Na primeira das obras referidas, os autores chamam a atenção para a importância económica da definição clara e da segurança da propriedade. A definição dos “property rights” é feita num “ambiente ideal e sem distorções” e traduz uma resposta endógena à crescente escassez de terra. A análise do funcionamento do mercado fundiário, por sua vez, considera como factores explicativos, entre outros, as características do processo produtivo agrícola, o acesso ao crédito e os custos de transacção (Deininger e Feder citados em Gardner e Rausser, 2001: 289).

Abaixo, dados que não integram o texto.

(** [agent/internal/relaychannel/channel.go:365-374] classForLane *)
Definition classForLane (lane : Lane) : TrafficClass :=
  if decide (lane = LaneMedia) then ClassInteractiveMedia
  else if decide (lane = LaneBulk) then ClassBulk
  else ClassControl.

(** What an endpoint hands to [scheduler.Send].
    [agent/internal/relaychannel/channel.go:341-346] relayEndpoint.send *)
Definition endpoint_send (class : TrafficClass) (kind : Kind) (payload : bytes)
    : result (TrafficClass * Kind * bytes) relay_error :=
  if MaxRelayPayloadBytes <? len payload then Err (RErrTooLarge (len payload))
  else Ok (class, kind, payload).

(** [agent/internal/relaychannel/channel.go:322-324] relayEndpoint.SendText *)
Definition endpoint_SendText (lane : Lane) (text : bytes) :=
  endpoint_send (classForLane lane) KindText text.

(** [agent/internal/relaychannel/channel.go:326-328] relayEndpoint.SendBinary *)
Definition endpoint_SendBinary (lane : Lane) (data : bytes) :=
  endpoint_send (classForLane lane) KindBinary data.

(** [agent/internal/relaychannel/channel.go:330-339] relayEndpoint.SendBinaryClass *)
Definition endpoint_SendBinaryClass (elane : Lane) (class : TrafficClass) (data : bytes) :=
  let? lane := rmap_err RErrLane (LaneForClass class) in
  if decide (lane = elane) then endpoint_send class KindBinary data
  else Err (RErrClassLane class elane).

A segurança dos direitos individuais sobre a terra constitui para estes autores um aspecto decisivo em termos das decisões de investimento. A par dos objectivos produtivos subjacentes à afectação do recurso terra, os autores consideram ainda a promoção do “bem-estar” que poderá estar associada a sistemas alternativos de exploração como é o caso da propriedade comunitária:

“(…), in many cases, traditional systems are associated with a wide range of equity benefits, not all of which normally can be preserved in a system characterized by private land ownership. Research aiming to understand not only the existence and magnitude of productivity benefits arising from the transition from traditional to private property rights, but also the types of welfare benefits provided by different forms of communal arrangements, their magnitude, and possible alternative mechanisms to generate similar effects, would be very useful” (id: 322).

Este processo de evolução temática e conceptual tem sido marcado também por leituras críticas a aspectos centrais da Economia de Produção de inspiração neoclássica, nomeadamente, os que dizem respeito ao processo de tomada de decisão dos agricultores com implicações ao nível da análise da afectação da terra.

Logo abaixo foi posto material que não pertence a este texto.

(* ===== verification/Http.v ===== *)
(** Go's HTTP client as the agent uses it: requests, answers, and the redirects
    it follows.  A program over the network is given the requests sent so far
    and returns those sent after it; [None] is a program that has not returned
    within its fuel.  The server is any function of the requests it has had.
    Referers are left out. *)

From Stdlib Require Import Ascii.
From S2P Require Import Prelude GoText Json GoUrl.
#[local] Open Scope Z_scope.

Inductive payload := NoBody | TextBody (s : string) | FormBody (l : list (string * string)) | JSONBody (j : json).
Record http_request := mkReq {
  rq_method : string; rq_url : URL; rq_headers : list (string * string); rq_body : payload }.

(** An answer: its status, as a number and as text, the [Location] it gives,
    resolved, the length it announces, the document its body is, and the body as
    it is copied. *)
Record http_response {D : Type} := mkResp {
  rs_status : Z; rs_text : string; rs_location : option (result URL string); rs_length : Z; rs_doc : D;
  rs_data : list bytes * option string }.
Arguments http_response : clear implicits.

(** [http.NewRequest]: a host loses the colon of an empty port. *)
Definition removeEmptyPort (host : string) : string := if has_suffix ":" host then TrimSuffix host ":" else host.
Definition request_to (method : string) (u : URL) (headers : list (string * string)) (body : payload) : http_request :=
  mkReq method (mkURL (u_scheme u) (removeEmptyPort (u_host u)) (u_path u) (u_query u) (u_params u)) headers body.
Definition NewRequest (method raw : string) (headers : list (string * string)) (body : payload) : result http_request string :=
  match url_Parse raw with Err e => Err e | Ok u => Ok (request_to method u headers body) end.

(** * Programs over the network *)

Abbreviation requests := (list http_request).
Definition net (A : Type) : Type := requests -> option (A * requests).
#[export] Instance net_ret : MRet net := fun A a l => Some (a, l).
#[export] Instance net_bind : MBind net := fun A B f p l => match p l with Some (a, l') => f a l' | None => None end.

(** The requests sent all satisfy [P], whatever the program's fuel. *)
Definition sends {A} (P : http_request -> Prop) (p : net A) (Q : A -> Prop) : Prop :=
  forall l a l', p l = Some (a, l') -> Q a /\ exists new, l' = l ++ new /\ Forall P new.
(** The program returns, with at most [n] requests. *)
Definition within {A} (n : nat) (p : net A) (Q : A -> Prop) : Prop :=
  forall l, exists a new, p l = Some (a, l ++ new) /\ (length new <= n)%nat /\ Q a.

Section client.
Context {D : Type} (server : requests -> http_request -> result (http_response D) string).

Definition send_request (rq : http_request) : net (result (http_response D) string) :=
  fun l => Some (server l rq, l ++ [rq]).

(** ** Redirects *)

(** The method of the next request, and whether the body goes with it. *)
Definition redirect_of (status : Z) (method : string) : option (string * bool) :=
  if bool_decide (status ∈ [301; 302; 303]) then
    Some (if bool_decide (method ∈ ["GET"; "HEAD"]%string) then method else "GET"%string, false)
  else if bool_decide (status ∈ [307; 308]) then Some (method, true) else None.

Definition hostname (host : string) : string := if contains "[" host then host else (cut ":" host).1.
(** The credentials go to the first host and its subdomains. *)
Definition same_site (first u : URL) : bool :=
  bool_decide (hostname (u_host u) = hostname (u_host first)) || has_suffix ("." +:+ hostname (u_host first)) (hostname (u_host u)).
Definition sensitive : list string := ["Authorization"; "Www-Authenticate"; "Cookie"; "Cookie2"]%string.
Definition of_body : list string := ["Content-Encoding"; "Content-Language"; "Content-Location"; "Content-Type"]%string.

Definition redirected (first : http_request) (method : string) (u : URL) (strip body : bool) : http_request :=
  mkReq method u
    (filter (fun h => (strip = true -> h.1 ∉ sensitive) /\ (body = false -> h.1 ∉ of_body)) (rq_headers first))
    (if body then rq_body first else NoBody).

(** [Client.Do]: [check] is [CheckRedirect], given how many requests were sent. *)
Fixpoint follow (fuel : nat) (check : nat -> URL -> option string) (first : http_request) (strip body : bool) (sent : nat)
    (rq : http_request) : net (result (http_response D) string) :=
  match fuel with
  | O => fun _ => None
  | S fuel' =>
      r ← send_request rq;
      match r with
      | Err e => mret (Err e)
      | Ok resp =>
          match redirect_of (rs_status resp) (rq_method rq), rs_location resp with
          | Some (method, keeps), Some (Ok u) =>
              let strip := strip || negb (same_site (rq_url first) u) in
              let body := body && keeps in
              match check (S sent) u with
              | Some e => mret (Err e)
              | None => follow fuel' check first strip body (S sent) (redirected first method u strip body)
              end
          | Some _, Some (Err e) => mret (Err ("failed to parse Location header: " +:+ e)%string)
          | _, _ => mret (Ok resp)
          end
      end
  end.
Definition Do (fuel : nat) (check : nat -> URL -> option string) (rq : http_request) : net (result (http_response D) string) :=
  follow fuel check rq false true 0 rq.

(** The default [CheckRedirect]. *)
Definition ten_redirects (sent : nat) (_ : URL) : option string :=
  if (10 <=? sent)%nat then Some "stopped after 10 redirects"%string else None.

(** ** What is sent *)

Lemma sends_ret {A} P (a : A) (Q : A -> Prop) : Q a -> sends P (mret a) Q.
Proof. intros HQ l b l' [= <- <-]. split; [done|]. exists []. by rewrite app_nil_r. Qed.

Lemma sends_bind {A B} P (p : net A) (f : A -> net B) (Q : A -> Prop) Q' :
  sends P p Q -> (forall a, Q a -> sends P (f a) Q') -> sends P (p ≫= f) Q'.
Proof.
  intros Hp Hf l b l' Hb. unfold mbind, net_bind in Hb. destruct (p l) as [[a l1]|] eqn:Ha; [|done].
  destruct (Hp l a l1 Ha) as (HQ&n1&->&H1). destruct (Hf a HQ _ b l' Hb) as (HQ'&n2&->&H2).
  split; [done|]. exists (n1 ++ n2). rewrite app_assoc. by split; [|apply Forall_app].
Qed.

Lemma sends_mono {A} (P P' : http_request -> Prop) (p : net A) (Q Q' : A -> Prop) :
  (forall rq, P rq -> P' rq) -> (forall a, Q a -> Q' a) -> sends P p Q -> sends P' p Q'.
Proof.
  intros HP HQ Hp l a l' Ha. destruct (Hp l a l' Ha) as (Hq&n&->&Hn). split; [by apply HQ|]. exists n.
  split; [done|]. by eapply Forall_impl.
Qed.

Lemma sends_request (P : http_request -> Prop) rq : P rq -> sends P (send_request rq) (fun _ => True).
Proof. intros HP l a l' [= <- <-]. split; [done|]. exists [rq]. by split; [|apply Forall_singleton]. Qed.

(** The redirects the policy lets through; credentials only go on to the first
    site. *)
Lemma sends_follow (P : http_request -> Prop) fuel check first strip body sent rq :
  P rq ->
  (forall n u method strip body, check n u = None -> (strip = false -> same_site (rq_url first) u = true) ->
     P (redirected first method u strip body)) ->
  sends P (follow fuel check first strip body sent rq) (fun _ => True).
Proof.
  intros Hrq Hcheck. revert strip body sent rq Hrq. induction fuel as [|fuel IH]; intros strip body sent rq Hrq; [done|].
  cbn [follow]. eapply sends_bind; [by apply sends_request|]. intros [resp|e] _; [|by apply sends_ret].
  destruct (redirect_of _ _) as [[method keeps]|]; [|by apply sends_ret].
  destruct (rs_location resp) as [[u|e]|]; [|by apply sends_ret..].
  destruct (check (S sent) u) as [e|] eqn:Hc; [by apply sends_ret|]. eapply IH, Hcheck; [exact Hc|].
  intros [_ Hsite%negb_false_iff]%orb_false_elim. done.
Qed.

Lemma sends_Do (P : http_request -> Prop) fuel check rq :
  P rq ->
  (forall n u method strip body, check n u = None -> (strip = false -> same_site (rq_url rq) u = true) ->
     P (redirected rq method u strip body)) ->
  sends P (Do fuel check rq) (fun _ => True).
Proof. apply sends_follow. Qed.

(** ** How many *)

Lemma within_ret {A} n (a : A) (Q : A -> Prop) : Q a -> within n (mret a) Q.
Proof. intros HQ l. exists a, []. rewrite app_nil_r. split_and!; [done|simpl; lia|done]. Qed.

Lemma within_bind {A B} n m (p : net A) (f : A -> net B) (Q : A -> Prop) Q' :
  within n p Q -> (forall a, Q a -> within m (f a) Q') -> within (n + m) (p ≫= f) Q'.
Proof.
  intros Hp Hf l. destruct (Hp l) as (a&n1&Ha&Hn1&HQ). destruct (Hf a HQ (l ++ n1)) as (b&n2&Hb&Hn2&HQ').
  exists b, (n1 ++ n2). unfold mbind, net_bind. rewrite Ha, Hb, app_assoc, length_app. split_and!; [done|lia|done].
Qed.

Lemma within_mono {A} n m (p : net A) (Q Q' : A -> Prop) :
  (n <= m)%nat -> (forall a, Q a -> Q' a) -> within n p Q -> within m p Q'.
Proof. intros Hn HQ Hp l. destruct (Hp l) as (a&l1&Ha&Hl&Hq). exists a, l1. split_and!; [done|lia|by apply HQ]. Qed.

Lemma within_request rq : within 1 (send_request rq) (fun _ => True).
Proof. intros l. by exists (server l rq), [rq]. Qed.

(** Ten requests at most, with the default policy. *)
Lemma within_follow fuel first strip body sent rq :
  (fuel + sent = 10)%nat -> (0 < fuel)%nat -> within fuel (follow fuel ten_redirects first strip body sent rq) (fun _ => True).
Proof.
  revert strip body sent rq. induction fuel as [|fuel IH]; intros strip body sent rq Hf Hpos; [lia|]. cbn [follow].
  change (S fuel) with (1 + fuel)%nat. eapply within_bind; [apply within_request|]. intros [resp|e] _; [|by apply within_ret].
  destruct (redirect_of _ _) as [[method keeps]|]; [|by apply within_ret].
  destruct (rs_location resp) as [[u|e]|]; [|by apply within_ret..].
  unfold ten_redirects at 1. destruct (Nat.leb_spec 10 (S sent)); [by apply within_ret|].
  apply IH; lia.
Qed.

Lemma within_Do rq : within 10 (Do 10 ten_redirects rq) (fun _ => True).
Proof. apply within_follow; [done|lia]. Qed.

(** A call that is one request, and what is made of its answer. *)
Lemma within_call {A} rq (f : result (http_response D) string -> A) :
  within 10 (r ← Do 10 ten_redirects rq; mret (f r)) (fun _ => True).
Proof.
  change 10%nat with (10 + 0)%nat at 1. eapply within_bind; [apply within_Do|]. intros r _. by apply within_ret.
Qed.
Lemma sends_call {A} (P : http_request -> Prop) fuel check rq (f : result (http_response D) string -> A) :
  sends P (Do fuel check rq) (fun _ => True) -> sends P (r ← Do fuel check rq; mret (f r)) (fun _ => True).
Proof. intros Hp. eapply sends_bind; [exact Hp|]. intros r _. by apply sends_ret. Qed.
End client.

Em Portugal, e como tivemos já oportunidade de referir (vd. capítulo 1, ponto 1.3.3.) o trabalho desenvolvido por alguns agrónomos na década de 80 (Carvalho, 1984; Barros, 1989; Fragata; 1989) questiona o quadro conceptual dominante através do estudo de casos relativos à agricultura portuguesa. Para além da crítica às concepções que presidiram ao desenvolvimento da agricultura em determinados períodos, estes trabalhos chamam a atenção para “a diversidade dos sistemas família-exploração” e para a “diversidade e racionalidade” dos agricultores que inquiriram no âmbito da sua investigação.

A crítica à premissa do lucro máximo e da autonomia conceptual da unidade produtiva está presente também na obra de Heady, segundo Cordovil. Sobre o primeiro aspecto, Heady admite que existem outros factores importantes que presidem à decisão de afectação dos recursos; sobre o segundo, assiste-se ao reconhecimento da importância da unidade família-exploração.

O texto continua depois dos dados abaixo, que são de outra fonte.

(* ===== verification/Hub.v ===== *)
(** The signaling hub (signaling-server/internal/hub): which socket speaks for
    an API key, which key owns a share code, which browser is paired with a
    share, and the failure counts of a browser.  Each definition is one
    critical section under [h.mu]; the writes that follow are in Server.v. *)

From S2P Require Import Prelude.

(** A [*websocket.Conn]: [None] is nil. *)
Abbreviation socket := nat.
Abbreviation wsconn := (option nat).

(** [signaling-server/internal/hub/hub.go:13-17] pair *)
Record pair := mkPair { p_apiKeyID : string; p_agentConn : wsconn; p_browserConn : wsconn }.

(** [signaling-server/internal/hub/hub.go:19-23] browserOwner *)
Record browserOwner := mkOwner { o_apiKeyID : string; o_sessionID : string; o_agentConn : wsconn }.

(** [connWrites] maps a socket to its write mutex; the mutex has no contents.
    [signaling-server/internal/hub/hub.go:25-35] Hub *)
Record Hub := mkHub {
  agents : gmap string wsconn;
  codes : gmap string string;
  pairs : gmap string pair;
  connBrowsers : gmap string wsconn;
  browserOwners : gmap string browserOwner;
  connFails : gmap string Z;
  connImmichFails : gmap string Z;
  connWrites : gset socket }.

(** [signaling-server/internal/hub/hub.go:37-48] New *)
Definition New : Hub := mkHub ∅ ∅ ∅ ∅ ∅ ∅ ∅ ∅.

Definition set_agents x h := mkHub x (codes h) (pairs h) (connBrowsers h) (browserOwners h)
  (connFails h) (connImmichFails h) (connWrites h).
Definition set_codes x h := mkHub (agents h) x (pairs h) (connBrowsers h) (browserOwners h)
  (connFails h) (connImmichFails h) (connWrites h).
Definition set_pairs x h := mkHub (agents h) (codes h) x (connBrowsers h) (browserOwners h)
  (connFails h) (connImmichFails h) (connWrites h).
Definition set_browsers x h := mkHub (agents h) (codes h) (pairs h) x (browserOwners h)
  (connFails h) (connImmichFails h) (connWrites h).
Definition set_owners x h := mkHub (agents h) (codes h) (pairs h) (connBrowsers h) x
  (connFails h) (connImmichFails h) (connWrites h).
Definition set_fails x h := mkHub (agents h) (codes h) (pairs h) (connBrowsers h) (browserOwners h)
  x (connImmichFails h) (connWrites h).
Definition set_immich_fails x h := mkHub (agents h) (codes h) (pairs h) (connBrowsers h) (browserOwners h)
  (connFails h) x (connWrites h).
Definition set_writes x h := mkHub (agents h) (codes h) (pairs h) (connBrowsers h) (browserOwners h)
  (connFails h) (connImmichFails h) x.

A combinação desta dupla ruptura leva Cordovil a referir que “a maximização da satisfação ou utilidade (bem-estar) da família transforma-se no objectivo e os indicadores de escolha devem alterar-se em concordância” (Cordovil, 1991: 44). Consequentemente,

“O complexo família-exploração é importante não só para a definição da organização dos recursos e das actividades da família que maximizarão a utilidade num determinado momento, mas também para ajudar a explicar as precauções face à incerteza, a acumulação de capital, a conservação do solo, e outras decisões de produção e de consumo que se relacionam com o tempo” (id: 45).

Ou seja, este “complexo” adquire uma importância fundamental na explicação da decisão de afectação dos recursos entre os quais está a terra.

Como vimos (vd. capítulo 1, ponto 1.3.3.), o trabalho de Cordovil que temos vindo a citar inscreve-se também numa linha de procura de alternativas à visão dominante sobre a Economia de Produção Agrícola que envolve, nomeadamente, a “análise compreensiva” das “estratégias produtivas”.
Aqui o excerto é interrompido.